The timing is not coincidental. Google debuted its eighth-generation TPU silicon at Google Cloud Next 2026 in April, naming Anthropic, Meta, and OpenAI as anchor customers for its TPU-as-a-service business. Nvidia's response, across a four-day Seoul visit by CEO Jensen Huang, was to sign DSX-based gigawatt commitments with Korean operators who have both the infrastructure credentials and the regional regulatory positioning to offer sovereign AI products that Google's US-headquartered cloud cannot match on data-residency terms. Naver, as Korea's largest domestic cloud operator with established government and enterprise relationships, is the most credible of those regional anchors.

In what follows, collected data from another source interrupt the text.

(* ===== verification/Json.v ===== *)
(** * JSON documents, canonical form and the idempotency fingerprint

    [src/lib/canonicalize.ts] and [idempotencyFingerprint] /
    [idempotencyDigest] of [src/lib/print-job-service.ts].

    A JavaScript object is its list of own properties in enumeration order;
    a document read back from a [jsonb] column has the same properties in
    another order, which is what [json_eqv] states. *)

From Stdlib Require Import Ascii DecimalString.
From S2P Require Import Prelude.

Inductive json : Type :=
| JNull
| JBool (b : bool)
| JNumber (n : Z)
| JString (s : string)
| JArray (l : list json)
| JObject (l : list (string * json)).

Section json_induction.
Context (P : json → Prop).
Context (Hnull : P JNull) (Hbool : ∀ b, P (JBool b)) (Hnum : ∀ n, P (JNumber n))
  (Hstr : ∀ s, P (JString s))
  (Harr : ∀ l, Forall P l → P (JArray l))
  (Hobj : ∀ l, Forall (λ kv, P kv.2) l → P (JObject l)).

Fixpoint json_nested_ind (v : json) : P v :=
  match v with
  | JNull => Hnull
  | JBool b => Hbool b
  | JNumber n => Hnum n
  | JString s => Hstr s
  | JArray l =>
      Harr l ((fix go (l : list json) : Forall P l :=
        match l with
        | [] => Forall_nil_2 _
        | x :: l => Forall_cons_2 _ _ _ (json_nested_ind x) (go l)
        end) l)
  | JObject l =>
      Hobj l ((fix go (l : list (string * json)) : Forall (λ kv, P kv.2) l :=
        match l with
        | [] => Forall_nil_2 _
        | x :: l => Forall_cons_2 _ _ _ (json_nested_ind x.2) (go l)
        end) l)
  end.
End json_induction.

(** ** Property order *)

(** A property key that is a canonical array index: it is enumerated before
    the other keys, in numeric order. *)
Definition digit_value (c : ascii) : option Z :=
  let n := nat_of_ascii c in
  if bool_decide (48 ≤ n ∧ n ≤ 57)%nat then Some (Z.of_nat n - 48) else None.

Fixpoint decimal_value (acc : Z) (s : string) : option Z :=
  match s with
  | EmptyString => Some acc
  | String c s' =>
      match digit_value c with
      | Some d => decimal_value (10 * acc + d) s'
      | None => None
      end
  end.

Definition array_index (key : string) : option Z :=
  match key with
  | EmptyString => None
  | String "0" EmptyString => Some 0
  | String "0" _ => None
  | _ =>
      match decimal_value 0 key with
      | Some n => if n <? 2 ^ 32 - 1 then Some n else None
      | None => None
      end
  end.

Definition index_le (a b : string * json) : Prop :=
  default 0 (array_index a.1) ≤ default 0 (array_index b.1).
#[export] Instance index_le_dec : RelDecision index_le.
Proof. unfold index_le. solve_decision. Defined.

(** [Object.fromEntries] on entries with distinct keys. *)
Definition fromEntries (l : list (string * json)) : list (string * json) :=
  merge_sort index_le (filter (λ kv, is_some (array_index kv.1) = true) l) ++
  filter (λ kv, is_some (array_index kv.1) = false) l.

Definition key_le (a b : string * json) : Prop := String.le a.1 b.1.
#[export] Instance key_le_dec : RelDecision key_le.
Proof. unfold key_le. intros a b. apply _. Defined.
#[export] Instance key_le_trans : Transitive key_le.
Proof. unfold key_le. intros a b c ? ?. by etrans. Qed.
#[export] Instance key_le_total : Total key_le.
Proof. unfold key_le. intros a b. apply String.le_total. Qed.

(** [src/lib/canonicalize.ts]. The comparison looks at the keys only, so the
    children are canonicalised before the entries are sorted. *)
Fixpoint canonicalize (value : json) : json :=
  match value with
  | JArray l => JArray (map canonicalize l)
  | JObject l =>
      JObject (fromEntries (merge_sort key_le (map (λ kv, (kv.1, canonicalize kv.2)) l)))
  | v => v
  end.

(** ** [JSON.stringify] *)

Definition hex_digit (n : nat) : ascii :=
  ascii_of_nat (if (n <? 10)%nat then 48 + n else 87 + n)%nat.

Definition escape_char (c : ascii) : string :=
  let n := nat_of_ascii c in
  if (n =? 34)%nat then String "092" (String c "")
  else if (n =? 92)%nat then String "092" (String c "")
  else if (n =? 8)%nat then String "092" "b"
  else if (n =? 9)%nat then String "092" "t"
  else if (n =? 10)%nat then String "092" "n"
  else if (n =? 12)%nat then String "092" "f"
  else if (n =? 13)%nat then String "092" "r"
  else if (n <? 32)%nat
  then String "092" ("u00" +:+ String (hex_digit (n / 16)) (String (hex_digit (n mod 16)) ""))
  else String c "".

Fixpoint escape (s : string) : string :=
  match s with
  | EmptyString => EmptyString
  | String c s' => escape_char c +:+ escape s'
  end.

Definition dquote : string := String "034" "".
Definition quote (s : string) : string := dquote +:+ escape s +:+ dquote.

Definition number_text (n : Z) : string := NilZero.string_of_int (Z.to_int n).

Fixpoint stringify (v : json) : string :=
  match v with
  | JNull => "null"
  | JBool b => if b then "true" else "false"
  | JNumber n => number_text n
  | JString s => quote s
  | JArray l => "[" +:+ String.concat "," (map stringify l) +:+ "]"
  | JObject l =>
      "{" +:+ String.concat "," (map (λ kv, quote kv.1 +:+ ":" +:+ stringify kv.2) l) +:+ "}"
  end.

(** ** The fingerprint of a print request *)

Record FingerprintInput := {
  fi_printerId : string;
  fi_documentType : option string;
  fi_destination : option string;
  fi_payload : json;
}.

(** [x || null] on a nullable string. *)
Definition or_null (o : option string) : json :=
  match o with
  | Some s => if s == "" then JNull else JString s
  | None => JNull
  end.

Definition idempotencyFingerprint (input : FingerprintInput) : string :=
  stringify (JObject [
    ("printerId", JString (fi_printerId input));
    ("documentType", or_null (toLowerCase <$> (trim <$> fi_documentType input)));
    ("destination", or_null (trim <$> fi_destination input));
    ("payload", canonicalize (fi_payload input))]).

#[global] Arguments idempotencyFingerprint _ : simpl never.

(** [sha256] (Node's crypto) is a parameter. *)
Definition idempotencyDigest (sha256 : string → string) (input : FingerprintInput) : string :=
  sha256 (idempotencyFingerprint input).

(** ** Documents equal up to property order *)

Inductive wf_json : json → Prop :=
| wf_null : wf_json JNull
| wf_bool b : wf_json (JBool b)
| wf_number n : wf_json (JNumber n)
| wf_string s : wf_json (JString s)
| wf_array l : Forall wf_json l → wf_json (JArray l)
| wf_object l : NoDup l.*1 → Forall (λ kv, wf_json kv.2) l → wf_json (JObject l).

Inductive json_eqv : json → json → Prop :=
| eqv_refl v : json_eqv v v
| eqv_array l l' : Forall2 json_eqv l l' → json_eqv (JArray l) (JArray l')
| eqv_object l l' l'' :
    Forall2 (λ a b : string * json, a.1 = b.1 ∧ json_eqv a.2 b.2) l l' → l' ≡ₚ l'' →
    json_eqv (JObject l) (JObject l'').

(** Sorting distinct keys gives one list whatever order they came in. *)
Lemma sorted_keys_unique (l l' : list (string * json)) :
  NoDup l.*1 → l ≡ₚ l' → merge_sort key_le l = merge_sort key_le l'.
Proof.
  intros Hnd Hp.
  assert (merge_sort key_le l ≡ₚ merge_sort key_le l') as Hpm
    by (rewrite !merge_sort_Permutation; done).
  assert (NoDup (merge_sort key_le l).*1) as Hnd' by (by rewrite merge_sort_Permutation).
  pose proof (StronglySorted_merge_sort key_le l) as Hs.
  pose proof (StronglySorted_merge_sort key_le l') as Hs'.
  revert Hpm Hnd' Hs Hs'.
  generalize (merge_sort key_le l) (merge_sort key_le l'). clear.
  induction l as [|x l IH]; intros l' Hp Hnd Hs Hs'.
  { by apply Permutation_nil in Hp as ->. }
  destruct l' as [|y l']; [by symmetry in Hp; apply Permutation_nil in Hp|].
  assert (x = y) as ->.
  { assert (x ∈ y :: l') as Hx by (rewrite <-Hp; set_solver).
    assert (y ∈ x :: l) as Hy by (rewrite Hp; set_solver).
    apply elem_of_cons in Hx as [->|Hx]; [done|].
    apply elem_of_cons in Hy as [->|Hy]; [done|].
    inversion_clear Hs as [|? ? _ Hall]. inversion_clear Hs' as [|? ? _ Hall'].
    rewrite Forall_forall in Hall, Hall'.
    pose proof (Hall _ Hy) as H1. pose proof (Hall' _ Hx) as H2.
    assert (x.1 = y.1) as Hk by (by apply (anti_symm String.le)).
    exfalso. inversion_clear Hnd as [|? ? Hnot _]. apply Hnot.
    rewrite Hk. apply list_elem_of_fmap. by exists y. }
  f_equal. inversion Hs; inversion Hs'; inversion Hnd; subst.
  apply IH; [by eapply Permutation_cons_inv|done..].
Qed.

Lemma canonical_children_eqv (l l' : list (string * json)) :
  Forall2 (λ a b : string * json, a.1 = b.1 ∧ json_eqv a.2 b.2) l l' →
  Forall (λ kv, ∀ w, json_eqv kv.2 w → wf_json kv.2 → canonicalize kv.2 = canonicalize w) l →
  Forall (λ kv, wf_json kv.2) l →
  map (λ kv, (kv.1, canonicalize kv.2)) l = map (λ kv, (kv.1, canonicalize kv.2)) l'.
Proof.
  induction 1 as [|a b l l' [Hk Hv] _ IH]; intros HP Hwf; [done|].
  inversion HP; inversion Hwf; subst. simpl. rewrite Hk. f_equal; [f_equal|]; auto.
Qed.

Lemma canonicalize_eqv v w : json_eqv v w → wf_json v → canonicalize v = canonicalize w.
Proof.
  revert w. induction v as [| | | |l HP|l HP] using json_nested_ind; intros w Heq Hwf;
    inversion Heq as [|? l' H2|? l' l'' H2 Hp]; subst; try done; inversion Hwf as [| | | |? Hall|? Hnd Hall];
    subst; simpl; f_equal.
  - revert HP Hall. clear -H2. induction H2; intros HP Hall; [done|].
    inversion HP; inversion Hall; subst. simpl. f_equal; auto.
  - rewrite (canonical_children_eqv l l') by done. f_equal.
    apply sorted_keys_unique; [|by apply Permutation_map].
    assert ((map (λ kv, (kv.1, canonicalize kv.2)) l').*1 = l.*1) as ->; [|done].
    clear -H2. induction H2 as [|a b l l' [Hk _] _ IH]; [done|]. simpl. f_equal; [done|exact IH].
Qed.

(** Requests whose text fields agree after normalisation and whose payloads
    agree up to property order. *)
Lemma fingerprint_eqv a b :
  fi_printerId a = fi_printerId b →
  toLowerCase <$> (trim <$> fi_documentType a) = toLowerCase <$> (trim <$> fi_documentType b) →
  trim <$> fi_destination a = trim <$> fi_destination b →
  wf_json (fi_payload a) → json_eqv (fi_payload a) (fi_payload b) →
  idempotencyFingerprint a = idempotencyFingerprint b.
Proof.
  intros Hp Ht Hd Hwf Heq. unfold idempotencyFingerprint.
  by rewrite Hp, Ht, Hd, (canonicalize_eqv _ _ Heq Hwf).
Qed.

(** ** Properties *)

(** Two requests whose payloads differ only in the order of object properties
    (the request as sent, and the row as [jsonb] gives it back) and whose
    document type and destination differ only in surrounding space and, for
    the former, letter case, have one fingerprint. *)
Theorem fingerprint_stable a b
  (Hprinter : fi_printerId a = fi_printerId b)
  (Htype : toLowerCase <$> (trim <$> fi_documentType a) = toLowerCase <$> (trim <$> fi_documentType b))
  (Hdest : trim <$> fi_destination a = trim <$> fi_destination b)
  (Hwf : wf_json (fi_payload a))
  (Hpay : json_eqv (fi_payload a) (fi_payload b)) :
  idempotencyFingerprint a = idempotencyFingerprint b.
Proof. by apply fingerprint_eqv. Qed.

Definition sample_request : FingerprintInput := {|
  fi_printerId := "p1"; fi_documentType := Some " Invoice "; fi_destination := None;
  fi_payload := JObject [("type", JString "raw"); ("data", JString "QQ==")] |}.
Definition sample_stored : FingerprintInput := {|
  fi_printerId := "p1"; fi_documentType := Some "invoice"; fi_destination := None;
  fi_payload := JObject [("data", JString "QQ=="); ("type", JString "raw")] |}.

Lemma fingerprint_stable_witness :
  idempotencyFingerprint sample_request = idempotencyFingerprint sample_stored.
Proof.
  apply (fingerprint_stable sample_request sample_stored); try reflexivity.
  - constructor; [|repeat constructor].
    apply (bool_decide_unpack _). vm_compute. exact I.
  - eapply eqv_object.
    + repeat constructor.
    + apply perm_swap.
Defined.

How Nvidia DSX Converts a Standard Data Center Into an AI Factory

The technical center of the Naver deal is the Nvidia DSX platform — a full-stack infrastructure reference design that Nvidia announced at GTC Taipei 2026 on June 1 and that formally distinguishes what the company now calls an "AI factory" from a general-purpose hyperscale data center.

A traditional data center stores, retrieves, and processes information, and its performance is measured in uptime and throughput. An AI factory is purpose-built to manufacture intelligence tokens — the units of output produced when an AI model processes a prompt — and its performance is measured in tokens per watt. That shift in metric is not semantic; it reorganizes the entire infrastructure stack. DSX codesigns compute, networking, storage, power delivery, and cooling as a unified system rather than as separately procured components integrated after the fact, and it exposes six coordinated layers:

DSX Reference Design provides generation-specific, validated factory architectures from chip to grid, covering compute cluster design, networking topology, storage integration, and civil and structural facility specifications. Building on it means Naver does not engineer the factory architecture independently.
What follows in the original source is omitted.